Brightness Compensation based Iterative Non-homogeneous Image Dehazing

  • 摘要: 针对现有图像去雾方法无法有效去除非均质雾霾以及多次去雾导致图像整体变暗等问题, 提出一种基于亮度补偿的迭代式非均质图像去雾算法框架, 其主要包含图像去雾和亮度补偿两个模块. 在每一轮迭代中, 先通过图像去雾模块增强图像的对比度, 降低图像中的雾霾浓度, 再通过亮度补偿模块弥补图像去雾模块所造成的亮度损失, 使得亮度补偿结果不但保持了先前的图像去雾效果, 而且达到了图像去雾处理之前的亮度水平, 为下一轮进一步提升图像的去雾效果创造了好的条件. 在亮度补偿模块中, 根据图像去雾前后的亮度变化设计了一个亮度补偿算子, 建立了一种基于亮度补偿系数的自适应亮度补偿机制, 不但能够恢复图像的原有亮度, 而且还能够提升图像的对比度, 进一步助力图像的去雾过程. 在FiveK-Haze、SOTS测试集以及Real-Haze真实雾霾数据集上的大量实验结果表明, 所提出的算法在处理非均质雾霾图像上表现出色, 去雾结果具有良好的亮度、对比度和颜色饱和度, 在常用的峰值信噪比、结构相似度和雾霾浓度等评价指标上均优于已有方法.

     

    Abstract: In order to solve the problems that existing image dehazing methods cannot effectively remove non-homogeneous haze and their iterative dehazing results takes on overall darkening effects, a brightness compensation based iterative non-homogeneous image dehazing algorithm framework is proposed with the image dehazing module and the brightness compensation module. In each iteration, the image dehazing module is first employed to enhance the contrast of the image and reduce the haze density. Subsequently, the brightness compensation module is utilized to make up for the brightness loss caused by the image dehazing module, ensuring that the results of brightness compensation not only maintain the previous image dehazing effect but also achieve the original brightness level before the dehazing procedure.
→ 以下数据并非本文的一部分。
(* ===== verification/GuiLedger.v ===== *)
(** The service of preallocated buffers: its slots and the buffer queues.

    Which buffers of a queue are out follows from the calls that were made to it. The slots of the service always say
    the same: a slot has a token exactly if its buffer is out. *)
From Stdlib Require Import String List.
From stdpp Require Import gmap.
From S2P Require Import Prelude Maps Effects GuiState GuiPool GuiItems GuiService.

(** ** What the calls say of the producer [p] *)
Abbreviation calls := (list (gcall * gresp)).

(** Its buffer [b] was dequeued, and not cancelled since. *)
Definition out_step (p b : Z) (o : bool) (e : gcall * gresp) : bool :=
  match e.1 with
  | Cdequeue p' _ _ => if p' =? p then match gdata e.2 with b' :: _ => (b' =? b) || o | [] => o end else o
  | Ccancel p' b' => if (p' =? p) && (b' =? b) then false else o
  | _ => o
  end.
Definition out (tr : calls) (p b : Z) : bool := fold_left (out_step p b) tr false.

(** How many buffers it may hand out. *)
Definition capacity_step (p c : Z) (e : gcall * gresp) : Z :=
  match e.1 with Cset_max_dequeued p' n => if p' =? p then n else c | _ => c end.
Definition capacity (tr : calls) (p : Z) : Z := fold_left (capacity_step p) tr 0.

(** Whether it was made. *)
Definition made (p : Z) (e : gcall * gresp) : bool :=
  match e.1 with Ccreate_queue => match gdata e.2 with p' :: _ => p' =? p | [] => false end | _ => false end.
Definition created (tr : calls) (p : Z) : bool := existsb (made p) tr.

Definition touches (p : Z) (c : gcall) : bool :=
  match c with Cdequeue p' _ _ | Ccancel p' _ | Cset_max_dequeued p' _ => p' =? p | _ => false end.

(** What the service relies on: [dequeueBuffer] hands out a buffer below the number that was set, which is not out,
    or none; a new queue has a producer of its own. *)
Record queues_behave (answer : calls -> gcall -> gresp) : Prop := {
  dequeue_fresh : forall tr p f u, let r := answer tr (Cdequeue p f u) in
    gdata r = [] \/ 0 <= grv r /\ exists b, gdata r = [b] /\ 0 <= b < capacity tr p /\ out tr p b = false;
  create_fresh : forall tr p l, gdata (answer tr Ccreate_queue) = p :: l -> created tr p = false
}.

Lemma out_snoc tr e p b : out (tr ++ [e]) p b = out_step p b (out tr p b) e.
Proof. unfold out. by rewrite fold_left_app. Qed.

Lemma frame tr l p : (forall e, In e l -> touches p e.1 = false) ->
  (forall b, out (tr ++ l) p b = out tr p b) /\ capacity (tr ++ l) p = capacity tr p.
Proof.
  intros Hl. unfold out, capacity. setoid_rewrite fold_left_app.
  generalize (fold_left (capacity_step p) tr 0) as c. intros c. split.
  - intros b. generalize (fold_left (out_step p b) tr false) as o. revert Hl. induction l as [|e l IH]; intros Hl o; cbn [fold_left]; [done|].
    rewrite IH by (intros e' ?; apply Hl; by right). specialize (Hl e (or_introl eq_refl)). unfold touches, out_step in *. destruct e.1; try done; by rewrite Hl.
  - revert c Hl. induction l as [|e l IH]; intros c Hl; cbn [fold_left]; [done|].
    rewrite IH by (intros e' ?; apply Hl; by right). specialize (Hl e (or_introl eq_refl)). unfold touches, capacity_step in *. destruct e.1; try done; by rewrite Hl.
Qed.

Lemma untouched (l : calls) p : existsb (fun e => touches p e.1) l = false -> forall e, In e l -> touches p e.1 = false.
Proof. intros H e He. apply not_true_is_false. intros Ht. assert (existsb (fun e => touches p e.1) l = true); [|congruence]. apply existsb_exists. by exists e. Qed.

Lemma created_app tr l p : created (tr ++ l) p = created tr p || created l p.
Proof. apply existsb_app. Qed.

(** The keys of the slots differ as long as there are no more than 8 displays and buffers. *)
Lemma combined_id_inj t b t' b' : 0 <= t < 8 -> 0 <= b < 8 -> 0 <= t' < 8 -> 0 <= b' < 8 ->
  POOL_COMBINED_ID GUI_EXT_USAGE_HWC t b = POOL_COMBINED_ID GUI_EXT_USAGE_HWC t' b' -> t = t' /\ b = b'.
Proof.
  assert (forall t b, 0 <= t < 8 -> 0 <= b < 8 -> POOL_COMBINED_ID GUI_EXT_USAGE_HWC t b = b + t * 2 ^ 3 + GUI_EXT_USAGE_HWC * 2 ^ 6) as H.
  { intros x y Hx Hy. unfold POOL_COMBINED_ID. rewrite Z.lor_comm, (Z.lor_comm (GUI_EXT_USAGE_HWC ≪ 6)), Z.lor_assoc.
    rewrite (lor_shift y x 3), lor_shift by lia. unfold GUI_EXT_USAGE_HWC. rewrite wrapu_small by lia. lia. }
  intros Ht Hb Ht' Hb'. rewrite !H by done. lia.
Qed.

(** ** The ledger *)
Section Ledger.
Context `{headers : gui_headers} (headers_ok : gui_headers_ok headers).
Context (answer : calls -> gcall -> gresp) (Hanswer : answers_ok answer) (Hqueues : queues_behave answer).
Abbreviation W := (world gui_pool gcall gresp).

(** Some client has the buffer [b] of the display [t]. *)
Definition held (item : pool_item) (t b : Z) : Prop :=
  exists c s, In (c, s) (mConsumerList item) /\ s_type s = t /\ s_idx s = b /\ s_token s <> 0.

(** The queue of the display [t] of an item, after the calls [tr]. *)
Record queue_book (tr : calls) (item : pool_item) (t : Z) (q : hwc_slot) : Prop := {
  book_created : created tr (mProducer q) = true;
  book_capacity : capacity tr (mProducer q) = q_bufNum q;
  book_small : 0 <= t < 8 /\ q_bufNum q <= 8;
  book_out : forall b, out tr (mProducer q) b = true <-> held item t b
}.
Record item_book (tr : calls) (item : pool_item) : Prop := {
  item_queue_book : forall t q, In (t, q) (mHwcUsedBqList item) -> queue_book tr item t q;
  item_distinct : forall t q t' q', In (t, q) (mHwcUsedBqList item) -> In (t', q') (mHwcUsedBqList item) -> mProducer q = mProducer q' -> t = t';
  item_idx : forall c s, In (c, s) (mConsumerList item) -> exists q, In (s_type s, q) (mHwcUsedBqList item) /\ 0 <= s_idx s < q_bufNum q
}.

Definition has_producer (item : pool_item) (p : Z) : Prop := exists t q, In (t, q) (mHwcUsedBqList item) /\ mProducer q = p.

Record ledger (w : W) : Prop := {
  ledger_ok : pools_ok (globals w);
  ledger_displays : forall k d, In (k, d) (mDisplayList (globals w)) -> k < 8 /\ d_bufNum d <= 8;
  ledger_book : forall k i, In (k, i) (mPoolList (globals w)) -> item_book (trace w) i;
  ledger_distinct : forall k i k' i' p, In (k, i) (mPoolList (globals w)) -> In (k', i') (mPoolList (globals w)) ->
    has_producer i p -> has_producer i' p -> k = k';
  ledger_out : forall p b, out (trace w) p b = true -> created (trace w) p = true
}.

(** Calls that touch no queue of an item leave its book. *)
Lemma item_book_frame tr l item : item_book tr item -> (forall p e, has_producer item p -> In e l -> touches p e.1 = false) ->
  item_book (tr ++ l) item.
Proof.
  intros [H1 H2 H3] Hl. split; [|done|done]. intros t q Hin. destruct (H1 t q Hin) as [B1 B2 B3 B4].
  destruct (frame tr l (mProducer q)) as [Fo Fc]; [intros e He; apply Hl; [by exists t, q|done]|].
  split; [by rewrite created_app, B1|by rewrite Fc|done|]. intros b. by rewrite Fo.
Qed.

(** The book depends on the queues and the slots alone. *)
Lemma item_book_same tr item item' : mHwcUsedBqList item' = mHwcUsedBqList item -> mConsumerList item' = mConsumerList item ->
  item_book tr item -> item_book tr item'.
Proof.
  intros Hq Hs [H1 H2 H3]. split; rewrite ?Hq, ?Hs; try done. intros t q Hin. destruct (H1 t q Hin) as [B1 B2 B3 B4].
  split; try done. intros b. rewrite B4. unfold held. by rewrite Hs.
Qed.

(** One item changes; the calls touch no queue but those of this item. *)
Lemma ledger_update id i0 item l (w : W) : ledger w -> valueFor id (mPoolList (globals w)) = Some i0 -> item_ok id item ->
  mHwcUsedBqList item = mHwcUsedBqList i0 -> item_book (trace w ++ l) item ->
  (forall p e, In e l -> touches p e.1 = true -> has_producer i0 p) ->
  ledger (World (keep_if_used id item (globals w)) (trace w ++ l)).
Proof.
  intros [H1 H2 H3 H4 H5] Hid Hok Hq Hb Hl. pose proof (valueFor_in _ _ _ Hid) as Hin0.
  assert (forall k i, In (k, i) (mPoolList (keep_if_used id item (globals w))) -> k = id /\ i = item \/ k <> id /\ In (k, i) (mPoolList (globals w))) as Hin.
  { intros k i Hin. unfold keep_if_used in Hin. cbn in Hin. destruct (unused item).
    - apply removeItem_in in Hin as [Hin Hne]. right. by split.
    - apply in_kv_add_iff in Hin; [done|apply H1]. }
  assert (forall p, has_producer item p -> has_producer i0 p) as Hp by (intros p (t & q & Ht & ?); exists t, q; by rewrite Hq in Ht).
  split; cbn [globals trace].
  - by eapply keep_if_used_ok.
  - exact H2.
  - intros k i [[-> ->]|[Hne Hi]]%Hin; [done|]. apply item_book_frame; [by apply (H3 k)|]. intros p e Hpi He.
    destruct (touches p e.1) eqn:E; [|done]. destruct Hne. apply (H4 k i id i0 p); eauto.
  - intros k i k' i' p [[-> ->]|[Hne Hi]]%Hin [[-> ->]|[Hne' Hi']]%Hin; intros Hp1 Hp2; try done.
    + apply (H4 id i0 k' i' p); auto.
    + apply (H4 k i id i0 p); auto.
    + by apply (H4 k i k' i' p).
  - intros p b Ho. rewrite created_app. destruct (existsb (fun e => touches p e.1) l) eqn:E.
    + apply existsb_exists in E as (e & He & Ht). destruct (Hl p e He Ht) as (t & q & Hi & <-).
      by rewrite (book_created _ _ _ _ (item_queue_book _ _ (H3 _ _ Hin0) t q Hi)).
    + rewrite (proj1 (frame (trace w) l p (untouched l p E))) in Ho. by rewrite (H5 p b Ho).
Qed.

(** ** The slots of an item and the calls that go with their changes *)
Lemma slot_at k tr item t b s : item_ok k item -> item_book tr item -> 0 <= t < 8 -> 0 <= b < 8 ->
  valueFor (POOL_COMBINED_ID GUI_EXT_USAGE_HWC t b) (mConsumerList item) = Some s -> s_type s = t /\ s_idx s = b.
Proof.
  intros Hok Hb Ht Hr Hs%valueFor_in. destruct (proj2 (item_slots _ _ Hok) _ _ Hs) as [Hu Hk _ _ _]. rewrite Hu in Hk.
  destruct (item_idx _ _ Hb _ _ Hs) as (q & Hq & Hi). destruct (book_small _ _ _ _ (item_queue_book _ _ Hb _ _ Hq)) as [? ?].
  apply combined_id_inj in Hk; [|done|done|done|lia]. by destruct Hk.
Qed.

Lemma held_slot k tr item t b s : item_ok k item -> item_book tr item -> 0 <= t < 8 -> 0 <= b < 8 ->
  valueFor (POOL_COMBINED_ID GUI_EXT_USAGE_HWC t b) (mConsumerList item) = s ->
  held item t b <-> exists s', s = Some s' /\ s_token s' <> 0.
Proof.
  intros Hok Hb Ht Hr <-. split.
  - intros (c & s & Hin & <- & <- & Htok). exists s. split; [|done].
    destruct (proj2 (item_slots _ _ Hok) _ _ Hin) as [Hu Hk _ _ _]. rewrite <- Hu, <- Hk. by apply in_valueFor; [apply (item_slots _ _ Hok)|].
  - intros (s & Hs & Htok). destruct (slot_at k tr item t b s Hok Hb Ht Hr Hs) as [? ?].
    exists (POOL_COMBINED_ID GUI_EXT_USAGE_HWC t b), s. split_and!; try done. by apply valueFor_in.
Qed.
This process creates favorable conditions for further improving the dehazing effect of the image in the next iteration. In the brightness compensation module, a brightness compensation operator is designed according to the brightness changes before and after the image dehazing module, and a brightness compensation coefficients based adaptive brightness compensation mechanism is established, which can not only restore the original brightness of the image, but also improve the contrast of the image which can further boost the image dehazing effects. Extensive experimental results on the FiveK-HAZE, SOTS test set, and Real-Haze dataset demonstrate the outstanding performance of the proposed algorithm in handling non-homogeneous haze images. The dehazed results exhibit excellent brightness, contrast, and color saturation. Our algorithm outperforms existing methods in commonly used evaluation metrics such as peak signal-to-noise ratio, structural similarity, and haze density.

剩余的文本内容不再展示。